- [Work instruction] In the records, find each line where "Hall" occurs, and copy it.
# # # #
(* ===== verification/Kv.v ===== *)
(** * The store as the frontend services see it

    The services reach the backend through the methods of [MasterNodeClient] and
    [KeyValueStoreClient] only, which return strings.  [KvOps] is that interface, [KvLaws] what a
    healthy store promises, and the last section proves that the coordinator and the workers keep
    the promise.  The theorems about the services are proved against the interface. *)
From S2P Require Import Prelude CppString Table Codec Utils Rpc Coordinator Worker WorkerFacts.
From S2P Require Import Cluster ClusterFacts Replication.

(** ** Programs over the store *)

(** A program that changes the state and returns a value, or throws ([None]). *)
Definition M (St A : Type) : Type := St → St * option A.
Global Instance M_ret St : MRet (M St) := λ A x s, (s, Some x).
Global Instance M_bind St : MBind (M St) := λ A B f m s,
  match m s with
  | (s, Some x) => f x s
  | (s, None) => (s, None)
  end.
Definition throw {St A} : M St A := λ s, (s, None).

Class KvOps (St : Type) := {
  kv_Lookup : string → M St string;
  kv_Get : string → string → string → M St string;
  kv_Put : string → string → string → string → M St string;
  kv_CPut : string → string → string → string → string → M St string;
  kv_Delete : string → string → string → M St string;
}.

(** The loop [for (auto &x : l) body(x);]. *)
Fixpoint for_each {St A} (body : A → M St unit) (l : list A) : M St unit :=
  match l with
  | [] => mret tt
  | x :: l => _ ← body x; for_each body l
  end.

(** ** What a healthy store promises *)

(** What [Get] returns for a cell that does not exist. *)
Definition missing (v : string) : Prop := v = err_string st_no_row ∨ v = err_string st_no_col.
Lemma missing_is_ERR v : missing v → is_ERR v = true.
Proof. intros [-> | ->]; apply err_string_is_ERR. Qed.
Lemma missing_not_found v : missing v → contains "not found" v = true ∧ v ≠ "".
Proof. by intros [-> | ->]. Qed.

Class KvLaws (St : Type) `{KvOps St} := {
  kv_ok : St → Prop;
  (** The value of a cell. *)
  kv_view : St → string → string → option string;
  (** The worker at an address serves a row. *)
  kv_home : St → string → string → Prop;
  kv_Lookup_law s r :
    kv_ok s →
    ∃ s' addr, kv_Lookup r s = (s', Some addr) ∧ is_ERR addr = false ∧ kv_ok s' ∧
      (∀ r c, kv_view s' r c = kv_view s r c) ∧ kv_home s' r addr ∧
      (∀ r a, kv_home s r a → kv_home s' r a);
  kv_Get_law s a r c :
    kv_ok s → kv_home s r a →
    ∃ v, kv_Get a r c s = (s, Some v) ∧
      match kv_view s r c with Some x => v = x | None => missing v end;
  kv_update_law s a u :
    kv_ok s → kv_home s (update_row u) a →
    ∃ s' res,
      match u with
      | UPut r c v => kv_Put a r c v
      | UCPut r c cur new => kv_CPut a r c cur new
      | UDelete r c => kv_Delete a r c
      end s = (s', Some res) ∧ kv_ok s' ∧
      (∀ r c, kv_view s' r c = view_effect u (kv_view s) r c) ∧
      (∀ r a, kv_home s r a → kv_home s' r a) ∧
      (is_ERR res = false ↔ update_succeeds u (kv_view s));
}.

(** ** Reasoning about programs *)

(** The program returns, with a result and a state that satisfy [Q]. *)
Definition runs {St A} (m : M St A) (Q : A → St → Prop) (s : St) : Prop :=
  ∃ x s', m s = (s', Some x) ∧ Q x s'.

Lemma runs_ret {St A} (x : A) (Q : A → St → Prop) s : Q x s → runs (mret x) Q s.
Proof. intros HQ. by exists x, s. Qed.
Lemma runs_bind {St A B} (m : M St A) (f : A → M St B) (Q : B → St → Prop) s :
  runs m (λ x, runs (f x) Q) s → runs (m ≫= f) Q s.
Proof.
  intros (x & s' & E & y & s'' & E' & HQ). exists y, s''. split; [|done].
  unfold mbind, M_bind. by rewrite E.
Qed.
Lemma runs_mono {St A} (m : M St A) (Q Q' : A → St → Prop) s :
  runs m Q s → (∀ x s, Q x s → Q' x s) → runs m Q' s.
Proof. intros (x & s' & E & HQ) HQQ'. exists x, s'. auto. Qed.

(** A client of the worker at [a] works on row [r] of a store with contents [V]. *)
Record session `{KvLaws St} (a r : string) (V : string → string → option string) (s : St) : Prop := {
  session_ok : kv_ok s;
  session_home : kv_home s r a;
  session_view : ∀ r c, kv_view s r c = V r c;
}.

(** What [Get] returns. *)
Definition got (V : string → string → option string) (r c v : string) : Prop :=
  match V r c with Some x => v = x | None => missing v end.

Section programs.
Context `{KvLaws St}.

Lemma runs_Lookup r V (Q : string → St → Prop) s :
  kv_ok s → (∀ r c, kv_view s r c = V r c) →
  (∀ a s', is_ERR a = false → session a r V s' → Q a s') → runs (kv_Lookup r) Q s.
Proof.
  intros Hok HV HQ. destruct (kv_Lookup_law s r Hok) as (s' & a & E & Ha & Hok' & HV' & Hh & _).
  exists a, s'. split; [done|]. apply HQ; [done|]. split; [done..|]. intros r' c. by rewrite HV'.
Qed.

Lemma runs_Get a r c V (Q : string → St → Prop) s :
  session a r V s → (∀ v, got V r c v → Q v s) → runs (kv_Get a r c) Q s.
Proof.
  intros [Hok Hh HV] HQ. destruct (kv_Get_law s a r c Hok Hh) as (v & E & Hv).
  exists v, s. split; [done|]. apply HQ. unfold got. by rewrite <-HV.
Qed.

Lemma update_succeeds_ext u V V' : (∀ r c, V r c = V' r c) → update_succeeds u V ↔ update_succeeds u V'.
Proof. intros E. destruct u; simpl; [done|by rewrite E|done]. Qed.

Lemma runs_update u a V (Q : string → St → Prop) s m :
  m = match u with
      | UPut r c v => kv_Put a r c v
      | UCPut r c cur new => kv_CPut a r c cur new
      | UDelete r c => kv_Delete a r c
      end →
  session a (update_row u) V s →
  (∀ res s', (is_ERR res = false ↔ update_succeeds u V) →
    session a (update_row u) (view_effect u V) s' → Q res s') →
  runs m Q s.
Proof.
  intros -> [Hok Hh HV] HQ. destruct (kv_update_law s a u Hok Hh) as (s' & res & E & Hok' & HV' & Hh' & Hr).
  exists res, s'. split; [done|]. apply HQ.
  - rewrite Hr. by apply update_succeeds_ext.
  - split; [done|by apply Hh'|]. intros r c. rewrite HV'. by apply view_effect_row.
Qed.

Lemma runs_Put a r c v V (Q : string → St → Prop) s :
  session a r V s →
  (∀ res s', is_ERR res = false → session a r (view_effect (UPut r c v) V) s' → Q res s') →
  runs (kv_Put a r c v) Q s.
Proof.
  intros Hs HQ. apply (runs_update (UPut r c v) a V); [done..|].
  intros res s' Hr Hs'. apply HQ; [by apply Hr|done].
Qed.

Lemma runs_CPut a r c cur new V (Q : string → St → Prop) s :
  session a r V s →
  (∀ res s', (is_ERR res = false ↔ V r c = Some cur) →
    session a r (view_effect (UCPut r c cur new) V) s' → Q res s') →
  runs (kv_CPut a r c cur new) Q s.
Proof. intros Hs HQ. by apply (runs_update (UCPut r c cur new) a V). Qed.

Lemma runs_Delete a r c V (Q : string → St → Prop) s :
  session a r V s →
  (∀ res s', is_ERR res = false → session a r (view_effect (UDelete r c) V) s' → Q res s') →
  runs (kv_Delete a r c) Q s.
Proof.
  intros Hs HQ. apply (runs_update (UDelete r c) a V); [done..|].
  intros res s' Hr Hs'. apply HQ; [by apply Hr|done].
Qed.

(** A loop whose body takes the store from [V] to [f x V]. *)
Lemma runs_for_each {A} (body : A → M St unit) (f : A → (string → string → option string) →
    string → string → option string) a r l V (Q : unit → St → Prop) s :
  (∀ x V s, x ∈ l → session a r V s → runs (body x) (λ _, session a r (f x V)) s) →
  session a r V s → (∀ s', session a r (foldl (λ V x, f x V) V l) s' → Q tt s') →
  runs (for_each body l) Q s.
Proof.
  revert V s. induction l as [|x l IH]; intros V s Hb Hs HQ; [by apply runs_ret, HQ|].
  cbn [for_each]. apply runs_bind. eapply runs_mono; [apply Hb; [by left|done]|].
  intros [] s' Hs'. eapply IH; [|done|done]. intros y V' s'' Hy. apply Hb. by right.
Qed.

End programs.

(** ** The coordinator and the workers *)

Record system := { sys_master : master; sys_cluster : cluster }.

Section backend.
Context `{StdHash} `{UMapOrder} `{Grpc}.

Definition on_cluster (f : cluster → cluster * string) : M system string :=
  λ s, let '(cl, res) := f (sys_cluster s) in
       ({| sys_master := sys_master s; sys_cluster := cl |}, Some res).

(** A missing host ends the coordinator's handler with an exception, which gRPC turns into an
    error status. *)
Global Instance backend_ops : KvOps system := {
  kv_Lookup r := λ s,
    match Lookup r (sys_master s) with
    | Some (m, res) => ({| sys_master := m; sys_cluster := sys_cluster s |}, Some (client_Lookup res))
    | None => (s, Some (client_Lookup (st_unreachable, "")))
    end;
  kv_Get a r c := λ s, (s, Some (rpc_Get a r c (sys_cluster s)));
  kv_Put a r c v := on_cluster (rpc_Put a r c v);
  kv_CPut a r c cur new := on_cluster (rpc_CPut a r c cur new);
  kv_Delete a r c := on_cluster (rpc_Delete a r c);
}.

Definition healthy (s : system) : Prop :=
  hosts_complete (sys_master s) ∧ accurate (sys_master s) (sys_cluster s) ∧
  wf_cluster (sys_cluster s) ∧ holders_agree (sys_cluster s) ∧
  ∀ t, 1 ≤ t ≤ 6 → is_Some (first_up (sys_cluster s) t).
Definition home (s : system) (r a : string) : Prop :=
  ∃ id, first_up (sys_cluster s) (hashToBucket r NUM_TABLETS) = Some id ∧ a = worker_addr id.

Lemma backend_Lookup s r :
  healthy s →
  ∃ s' addr, kv_Lookup r s = (s', Some addr) ∧ is_ERR addr = false ∧ healthy s' ∧
    (∀ r c, view (sys_cluster s') r c = view (sys_cluster s) r c) ∧ home s' r addr ∧
    (∀ r a, home s r a → home s' r a).
Proof.
  intros (Hh & Hacc & Hcl & Hag & Hall). pose proof (hashToBucket_tablet r) as Ht.
  destruct (Lookup_result r (sys_master s) Hh) as (m' & Hs & Ehost & _ & El).
  destruct (Hall _ Ht) as [id Hid]. rewrite (current_holder_first_up _ _ _ Hacc Ht), Hid in El.
  exists {| sys_master := m'; sys_cluster := sys_cluster s |}, (worker_addr id).
  simpl. rewrite El. split; [done|]. split.
  { apply first_up_spec in Hid as (Hin & _); [|done]. apply candidate_range in Hin; [|done].
    by worker_cases id. }
  split_and!; simpl; try done; [|by exists id].
  split_and!; simpl; try done.
  - intros i Hi. by rewrite Ehost, Hh.
  - intros i Hi. rewrite <-(Hacc i Hi). unfold alive. apply Hs.
Qed.

Lemma backend_Get s a r c :
  healthy s → home s r a →
  ∃ v, kv_Get a r c s = (s, Some v) ∧
    match view (sys_cluster s) r c with Some x => v = x | None => missing v end.
Proof.
  intros (Hh & Hacc & Hcl & Hag & Hall) (id & Hid & ->). eexists. split; [done|].
  by apply rpc_Get_view.
Qed.

(** The three update calls. *)
Definition backend_update (u : update) (a : string) (s : system) : system * option string :=
  match u with
  | UPut r c v => kv_Put a r c v
  | UCPut r c cur new => kv_CPut a r c cur new
  | UDelete r c => kv_Delete a r c
  end s.

Lemma backend_update_rpc u a s :
  ∃ show : Status * bool → string,
    backend_update u a s =
      (let '(cl, res) := rpc a (cluster_handler u a) (sys_cluster s) in
       ({| sys_master := sys_master s; sys_cluster := cl |}, Some (show res))) ∧
  ∀ res, is_ERR (show res) = negb (status_ok res.1).
Proof.
  assert (∀ good (res : Status * bool), is_ERR good = false →
    is_ERR (if status_ok res.1 then good else err_string res.1) = negb (status_ok res.1)) as Herr.
  { intros good res Hg. destruct (status_ok res.1); [done|]. apply err_string_is_ERR. }
  destruct u; simpl; unfold on_cluster, rpc_Put, rpc_CPut, rpc_Delete;
    [exists client_Put|exists client_CPut|exists client_Delete];
    (split; [by destruct (rpc _ _ _)|intros res; by apply Herr]).
Qed.

Lemma backend_update_law s a u :
  healthy s → home s (update_row u) a →
  ∃ s' res, backend_update u a s = (s', Some res) ∧ healthy s' ∧
    (∀ r c, view (sys_cluster s') r c = view_effect u (view (sys_cluster s)) r c) ∧
    (∀ r a, home s r a → home s' r a) ∧
    (is_ERR res = false ↔ update_succeeds u (view (sys_cluster s))).
Proof.
  intros (Hh & Hacc & Hcl & Hag & Hall) (id & Hid & ->).
  destruct (cluster_update_effect u id (sys_cluster s) Hcl Hag Hid)
    as (cl' & T & Er & HT & Hcl' & Hag' & Hsame & He).
  destruct (backend_update_rpc u (worker_addr id) s) as (show & Eb & Hshow).
  rewrite Er in Eb. eexists _, _. split; [exact Eb|].
  assert (∀ t, 1 ≤ t ≤ 6 → first_up cl' t = first_up (sys_cluster s) t) as Hfirst
    by (intros; by apply first_up_same).
  split_and!; simpl.
  - split_and!; simpl; try done; [by eapply accurate_same|]. intros t Ht. rewrite Hfirst; auto.
  - by apply (view_update u (sys_cluster s) cl' T).
  - intros r a (id' & Hid' & ->). exists id'. simpl. split; [|done]. rewrite Hfirst; [done|].
    apply hashToBucket_tablet.
  - rewrite Hshow, negb_false_iff, update_answer_ok.
    destruct u; simpl; [done| |done]. by rewrite (view_table (sys_cluster s) _ _ T).
Qed.

(** The backend keeps the promise. *)
Global Instance backend_laws : KvLaws system := {
  kv_ok := healthy;
  kv_view s := view (sys_cluster s);
  kv_home := home;
  kv_Lookup_law := backend_Lookup;
  kv_Get_law := backend_Get;
  kv_update_law := backend_update_law;
}.

End backend.

(** The system of six new workers. *)
Definition new_system : system := {| sys_master := all_alive; sys_cluster := booted |}.
Lemma new_system_healthy : healthy new_system.
Proof.
  split_and!; [apply hosts_txt_complete|apply all_alive_accurate|apply booted_wf|apply booted_agree|].
  intros t Ht. simpl. worker_cases t; vm_compute; by eexists.
Qed.

(** The backend with a constant hash, for examples. *)
Definition example_ops : KvOps system := @backend_ops (λ _, 0) canonical_order "unreachable".
Definition example_laws : @KvLaws system example_ops :=
  @backend_laws (λ _, 0) canonical_order "unreachable".
Lemma new_system_ok : @kv_ok system example_ops example_laws new_system.
Proof. exact new_system_healthy. Qed.

(** ** The store as one table *)

Global Instance update_succeeds_dec u V : Decision (update_succeeds u V).
Proof. destruct u; simpl; apply _. Defined.
(** The smallest store that keeps the promise: its state is the contents. *)
Definition table_update (u : update) : M (string → string → option string) string := λ V,
  (view_effect u V, Some (if bool_decide (update_succeeds u V) then "OK" else err_string st_no_col)).
Definition table_ops : KvOps (string → string → option string) := {|
  kv_Lookup _ := mret "127.0.0.1:10001";
  kv_Get _ r c := λ V, (V, Some (default (err_string st_no_col) (V r c)));
  kv_Put _ r c v := table_update (UPut r c v);
  kv_CPut _ r c cur new := table_update (UCPut r c cur new);
  kv_Delete _ r c := table_update (UDelete r c);
|}.
Lemma table_update_law V u :
  ∃ res, table_update u V = (view_effect u V, Some res) ∧ (is_ERR res = false ↔ update_succeeds u V).
Proof. eexists. split; [done|]. by case_bool_decide. Qed.
Program Definition table_laws : @KvLaws _ table_ops := {|
  kv_ok _ := True;
  kv_view V := V;
  kv_home _ _ _ := True;
|}.
Next Obligation. intros V r _. by eexists _, _. Qed.
Next Obligation. intros V a r c _ _. eexists. split; [done|]. destruct (V r c); [done|by right]. Qed.
Next Obligation.
  intros V a u _ _. destruct (table_update_law V u) as (res & E & Hres).
  exists (view_effect u V), res. by destruct u.
Qed.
# # # #
- [Answer for this exercise]
  intros (Hh & Hacc & Hcl & Hag & Hall). pose proof (hashToBucket_tablet r) as Ht.
  destruct (Hall _ Ht) as [id Hid]. rewrite (current_holder_first_up _ _ _ Hacc Ht), Hid in El.
  intros (Hh & Hacc & Hcl & Hag & Hall) (id & Hid & ->). eexists. split; [done|].
  intros (Hh & Hacc & Hcl & Hag & Hall) (id & Hid & ->).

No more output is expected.